Understanding of the underlying mechanism of epilepsy is desired since some patients fail to control their seizures. The carnitine/organic cation transporter OCTN1/SLC22A4 is expressed in brain neurons and transports food-derived antioxidant ergothioneine (ERGO), l-carnitine, and spermine, all of which may be associated with epilepsy. This study aimed to clarify the possible association of this transporter with epileptic seizures. In both pentylenetetrazole (PTZ)-induced acute seizure and kindling models, ocnt1 gene knockout mice (octn1^−/−) showed lower seizure scores compared with wild-type mice. Up-regulation of the epilepsy-related genes, c-fos and Arc, and the neurotrophic factor BDNF following PTZ administration was observed in the hippocampus of wild-type, but not octn1^−/− mice. To find the OCTN1 substrate associated with the seizure, untargeted metabolomics analysis using liquid chromatography–quadrupole time-of-flight mass spectrometry was conducted on extracts from the hippocampus, frontal cortex, and plasma of both strains, leading to the identification of a plant alkaloid homostachydrine as a compound present in a lower concentration in octn1^−/− mice. OCTN1-mediated uptake of deuterium-labeled homostachydrine was confirmed in OCTN1-transfected HEK293 cells, suggesting that this compound is a substrate of OCTN1. Homostachydrine administration increased PTZ-induced acute seizure scores and the expression of Arc in the hippocampus and that of Arc, Egr1, and BDNF in the frontal cortex. Conversely, administration of the OCTN1 substrate/inhibitor ERGO inhibited PTZ-induced kindling and reduced the plasma homostachydrine concentration. Thus, these results suggest that OCTN1 is at least partially associated with PTZ-induced seizures, which is potentially deteriorated by treatment with homostachydrine, a newly identified food-derived OCTN1 substrate.
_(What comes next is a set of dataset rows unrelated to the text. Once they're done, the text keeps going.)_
(** Either [train] raises before the loop, having printed no row and
    saved nothing, or it enters the loop with the initial learning rate
    and the row of epoch 0 printed. *)
Lemma train_cases (m : model Params) (g : reader Tensor) (a : train_args Tensor)
      (r : result (option (model Params))) (st : state) :
  train m g a = (r, st) ->
  ((exists x, r = Raise x) /\
   (forall k, epochs_of (of_kind k) (log st) = []) /\
   Forall (event_ok (make_evaluator (force_factor a) mse_loss)
                    (test_reader_of g a) (ckpt_file a)) (log st)) \/
  (exists gamma s0 r',
      resolved_rate a gamma /\
      lr s0 = start_lr a /\ last_epoch s0 = 0%Z /\
      (forall k, epochs_of (of_kind k) (log s0) =
                 match k with KRow => [0%Z] | _ => [] end) /\
      Forall (event_ok (make_evaluator (force_factor a) mse_loss)
                       (test_reader_of g a) (ckpt_file a)) (log s0) /\
      epoch_loop g a gamma s0 = (r', st) /\
      r = match r' with Ok _ => Ok None | Raise x => Raise x end).
Proof.
  assert (Hplain : forall (e : Z) (x : event Params),
             is_row x = false -> is_save x = false ->
             is_test_loss x = false ->
             event_ok (make_evaluator (force_factor a) mse_loss)
                      (test_reader_of g a) (ckpt_file a) (e, x)).
  { intros e x H1 H2 H3. unfold event_ok, well_stamped, reported_on.
    destruct x; cbn in *; try discriminate; split; exact I. }
  destruct (adam_arguments_dec a) as [[Hlr Hwd] | Hbad].
  2: { rewrite (train_adam_error m g a Hbad).
       intros H; injection H as <- <-. left.
       split; [eauto |].
       split; [intros k; destruct k; reflexivity |].
       cbn; repeat (apply Forall_cons || apply Forall_nil);
         apply Hplain; reflexivity. }
  unfold Train.train, train_body, initial_state, resolved_rate.
  unfold bind at 1, emit at 1. cbn [epoch log net opt lr last_epoch ticks].
  unfold bind at 1. rewrite (build_optimizer_ok a m _ _ _ _ Hlr Hwd).
  unfold bind at 1, resolve_decay_rate.
  destruct (stop_lr a) as [stop |].
  - unfold bind at 1, lift at 1.
    destruct (back_solve_decay_rate stop (start_lr a) (n_epoch a)
                                    (decay_steps a)) as [gamma | x] eqn:Hsolve.
    2: { intros H; injection H as <- <-. left.
         split; [eauto |].
         split; [intros k; destruct k; reflexivity |].
         cbn; repeat (apply Forall_cons || apply Forall_nil);
           apply Hplain; reflexivity. }
    unfold bind at 1, emit at 1, ret at 1.
    cbn [epoch log net opt lr last_epoch ticks].
    unfold bind at 1, emit at 1. cbn [epoch log net opt lr last_epoch ticks].
    unfold bind at 1, now at 1. cbn [epoch log net opt lr last_epoch ticks].
    unfold bind at 1, evaluate_all at 1. cbn [net].
    destruct (map_result _ (sample_all_batch g)) as [trn | x].
    2: { intros H; injection H as <- <-. left.
         split; [eauto |].
         split; [intros k; destruct k; reflexivity |].
         cbn; repeat (apply Forall_cons || apply Forall_nil);
           apply Hplain; reflexivity. }
    unfold bind at 1, evaluate_all at 1. cbn [net].
    destruct (map_result _ (sample_all_batch (test_reader_of g a)))
      as [tst | x] eqn:Htst.
    2: { intros H; injection H as <- <-. left.
         split; [eauto |].
         split; [intros k; destruct k; reflexivity |].
         cbn; repeat (apply Forall_cons || apply Forall_nil);
           apply Hplain; reflexivity. }
    unfold bind at 1, now at 1. cbn [epoch log net opt lr last_epoch ticks].
    unfold bind at 1, emit at 1. cbn [epoch log net opt lr last_epoch ticks].
    unfold bind at 1.
    match goal with
    | |- context [for_each _ _ ?s1] =>
        destruct (epoch_loop g a gamma s1) as [r' s'] eqn:Hloop
    end.
    intros H.
    assert (Hst : s' = st /\
                  r = match r' with Ok _ => Ok None | Raise x => Raise x end).
    { destruct r'; unfold ret in H; injection H as <- <-; split; reflexivity. }
    destruct Hst as [<- ->].
    right. exists gamma. eexists. exists r'.
    split; [reflexivity |].
    split; [| split; [| split; [| split; [| split;
      [exact Hloop | reflexivity]]]]]; try reflexivity.
    + intros k; destruct k; reflexivity.
    + cbn; repeat (apply Forall_cons || apply Forall_nil);
        try (apply Hplain; reflexivity).
      split; [reflexivity |]. cbn. eauto.
  - unfold ret at 1.
    unfold bind at 1, emit at 1. cbn [epoch log net opt lr last_epoch ticks].
    unfold bind at 1, now at 1. cbn [epoch log net opt lr last_epoch ticks].
    unfold bind at 1, evaluate_all at 1. cbn [net].
    destruct (map_result _ (sample_all_batch g)) as [trn | x].
    2: { intros H; injection H as <- <-. left.
         split; [eauto |].
         split; [intros k; destruct k; reflexivity |].
         cbn; repeat (apply Forall_cons || apply Forall_nil);
           apply Hplain; reflexivity. }
    unfold bind at 1, evaluate_all at 1. cbn [net].
    destruct (map_result _ (sample_all_batch (test_reader_of g a)))
      as [tst | x] eqn:Htst.
    2: { intros H; injection H as <- <-. left.
         split; [eauto |].
         split; [intros k; destruct k; reflexivity |].
         cbn; repeat (apply Forall_cons || apply Forall_nil);
           apply Hplain; reflexivity. }
    unfold bind at 1, now at 1. cbn [epoch log net opt lr last_epoch ticks].
    unfold bind at 1, emit at 1. cbn [epoch log net opt lr last_epoch ticks].
    unfold bind at 1.
    match goal with
    | |- context [for_each _ _ ?s1] =>
        destruct (epoch_loop g a (decay_rate a) s1) as [r' s'] eqn:Hloop
    end.
    intros H.
    assert (Hst : s' = st /\
                  r = match r' with Ok _ => Ok None | Raise x => Raise x end).
    { destruct r'; unfold ret in H; injection H as <- <-; split; reflexivity. }
    destruct Hst as [<- ->].
    right. exists (decay_rate a). eexists. exists r'.
    split; [reflexivity |].
    split; [| split; [| split; [| split; [| split;
      [exact Hloop | reflexivity]]]]]; try reflexivity.
    + intros k; destruct k; reflexivity.
    + cbn; repeat (apply Forall_cons || apply Forall_nil);
        try (apply Hplain; reflexivity).
      split; [reflexivity |]. cbn. eauto.
Qed.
由于一些患者无法控制癫痫发作，因此需要了解癫痫的潜在机制。肉碱/有机阳离子转运蛋白 OCTN1/SLC22A4 在脑神经元中表达并转运食物来源的抗氧化剂麦角硫因 (ERGO)、左旋肉碱和精胺，所有这些都可能与癫痫有关。本研究旨在阐明这种转运蛋白与癫痫发作的可能关联。在戊四唑 (PTZ) 诱导的急性癫痫发作和点燃模型中，与野生型小鼠相比， ocnt1基因敲除小鼠 ( octn1 ^{-/- ) 的癫痫发作评分较低。}癫痫相关基因c-fos和Arc的上调，PTZ 给药后的神经营养因子 BDNF 在野生型的海马中观察到，但在octn1 ^-/-小鼠中没有观察到。为了找到与癫痫发作相关的 OCTN1 底物，使用液相色谱-四极杆飞行时间质谱法对两种菌株的海马、额叶皮层和血浆的提取物进行了非靶向代谢组学分析，从而鉴定出植物生物碱高水苏碱作为octn1中浓度较低的化合物^-/-老鼠。在 OCTN1 转染的 HEK293 细胞中证实了 OCTN1 介导的氘标记高水苏碱摄取，表明该化合物是 OCTN1 的底物。Homostachydrine 给药增加了 PTZ 诱导的急性癫痫发作评分和海马中Arc的表达以及额叶皮层中Arc、Egr1和 BDNF 的表达。相反，OCTN1 底物/抑制剂 ERGO 的施用抑制了 PTZ 诱导的点燃并降低了血浆高水苏碱浓度。因此，这些结果表明 OCTN1 至少部分与 PTZ 引起的癫痫发作有关，而这种癫痫发作可能会因使用新发现的食物衍生 OCTN1 底物高水苏碱治疗而恶化。